(** The weight table, in the order of the dictionary literal. *)
Definition weights : list (string * F) :=
  [ ("patent_analysis", flit 25 2);
    ("clinical_analysis", flit 20 2);
    ("market_analysis", flit 20 2);
    ("web_analysis", flit 15 2);
    ("exim_analysis", flit 10 2);
    ("internal_analysis", flit 10 2) ].

(** The loop [for agent, weight in weights.items()], from the accumulator
    [acc]: an entry that is not a dictionary is skipped; [float(conf)] may
    raise. *)
Fixpoint accumulate (all_agent_results : gmap string (pyval F))
    (ws : list (string * F)) (acc : F) : result py_error F :=
  match ws with
  | [] => Ok acc
  | (agent, weight) :: ws' =>
      match dict_get all_agent_results agent (VDict ∅) with
      | VDict result =>
          let* conf := py_float B (dict_get result "confidence" (VFloat (flit 0 1))) in
          accumulate all_agent_results ws' (fadd acc (fmul conf weight))
      | _ => accumulate all_agent_results ws' acc
      end
  end.

(** The unrounded [overall_confidence] at the end of the loop. *)
Definition overall_confidence (all_agent_results : gmap string (pyval F))
  : result py_error F :=
  accumulate all_agent_results weights (flit 0 1).

Definition recommend (overall : F) : string :=
  if fge overall (flit 75 2) then "PROCEED"
  else if fge overall (flit 5 1) then "CAUTION"
  else "REJECT".

(** [patent.get("fto_status") == "Risk"] *)
Definition fto_is_risk (patent : gmap string (pyval F)) : bool :=
  match patent !! "fto_status" with
  | Some (VStr s) => bool_decide (s = "Risk")
  | _ => false
  end.

Definition patent_factors (all_agent_results : gmap string (pyval F))
  : list string * list string :=
  match dict_get all_agent_results "patent_analysis" (VDict ∅) with
  | VDict patent =>
      ([ "Patent status: " +:+ str_of B (dict_get patent "patent_status" (VStr "N/A")) ],
       if fto_is_risk patent then [ "Patent infringement risk detected" ] else [])
  | _ => ([], [])
  end.

Definition clinical_factors (all_agent_results : gmap string (pyval F)) : list string :=
  match dict_get all_agent_results "clinical_analysis" (VDict ∅) with
  | VDict clinical =>
      [ "Active clinical trials: " +:+ str_of B (dict_get clinical "active_trials" (VInt 0)) ]
  | _ => []
  end.

Definition market_factors (all_agent_results : gmap string (pyval F)) : list string :=
  match dict_get all_agent_results "market_analysis" (VDict ∅) with
  | VDict market =>
      [ "Market opportunity score: "
          +:+ str_of B (dict_get market "opportunity_score" (VStr "N/A")) ]
  | _ => []
  end.

Definition synthesize_results (all_agent_results : gmap string (pyval F))
  : result py_error (gmap string (pyval F)) :=
  let* overall := overall_confidence all_agent_results in
  let recommendation := recommend overall in
  let '(patent_kf, risks) := patent_factors all_agent_results in
  let key_factors :=
    (patent_kf ++ clinical_factors all_agent_results
       ++ market_factors all_agent_results)%list in
  Ok (<["overall_confidence" := VFloat (fround overall 2)]>
      (<["recommendation" := VStr recommendation]>
      (<["key_factors" := VList (VStr <$> key_factors)]>
      (<["risks" := VList (VStr <$>
           match risks with [] => [ "No major risks identified" ] | _ => risks end)]>
      (<["next_steps" := VStr
           (if bool_decide (recommendation = "PROCEED")
            then "Proceed to feasibility study"
            else "Further analysis required")]> ∅))))).

(** How the loop reads the confidence of one capability: an absent entry
    and a dictionary without ["confidence"] both read as [0.0]; a present
    value is converted by [float]. *)
Inductive confidence_is (results : gmap string (pyval F)) (name : string) : F → Prop :=
  | conf_absent :
      results !! name = None →
      confidence_is results name (flit 0 1)
  | conf_missing_field r :
      results !! name = Some (VDict r) →
      r !! "confidence" = None →
      confidence_is results name (flit 0 1)
  | conf_present r v x :
      results !! name = Some (VDict r) →
      r !! "confidence" = Some v →
      py_float B v = Ok x →
      confidence_is results name x.

End Synthesizer.

Arguments weights : clear implicits.
Arguments weights F {_}.

(** ** The conflict detector: [ConflictDetector.detect_conflicts] *)

(** Elements of a Python [set]: the hashable values, up to [==].  [True],
    [1] and [1.0] are one element, identified by the number they denote.
    Values are compared by content: object identity is not modelled. *)
Inductive key : Type :=
  | KNone
  | KNum (x : exact_value)
  | KStr (s : string).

_ _ _ _ _

**Exercise instructions**
Word for word, restate only the lines from the one containing "confidence_is results name x." through the last line of the entries, with both ends kept.

**Answer to the problem**
      confidence_is results name x.

End Synthesizer.

Arguments weights : clear implicits.
Arguments weights F {_}.

(** ** The conflict detector: [ConflictDetector.detect_conflicts] *)

(** Elements of a Python [set]: the hashable values, up to [==].  [True],
    [1] and [1.0] are one element, identified by the number they denote.
    Values are compared by content: object identity is not modelled. *)
Inductive key : Type :=
  | KNone
  | KNum (x : exact_value)
  | KStr (s : string).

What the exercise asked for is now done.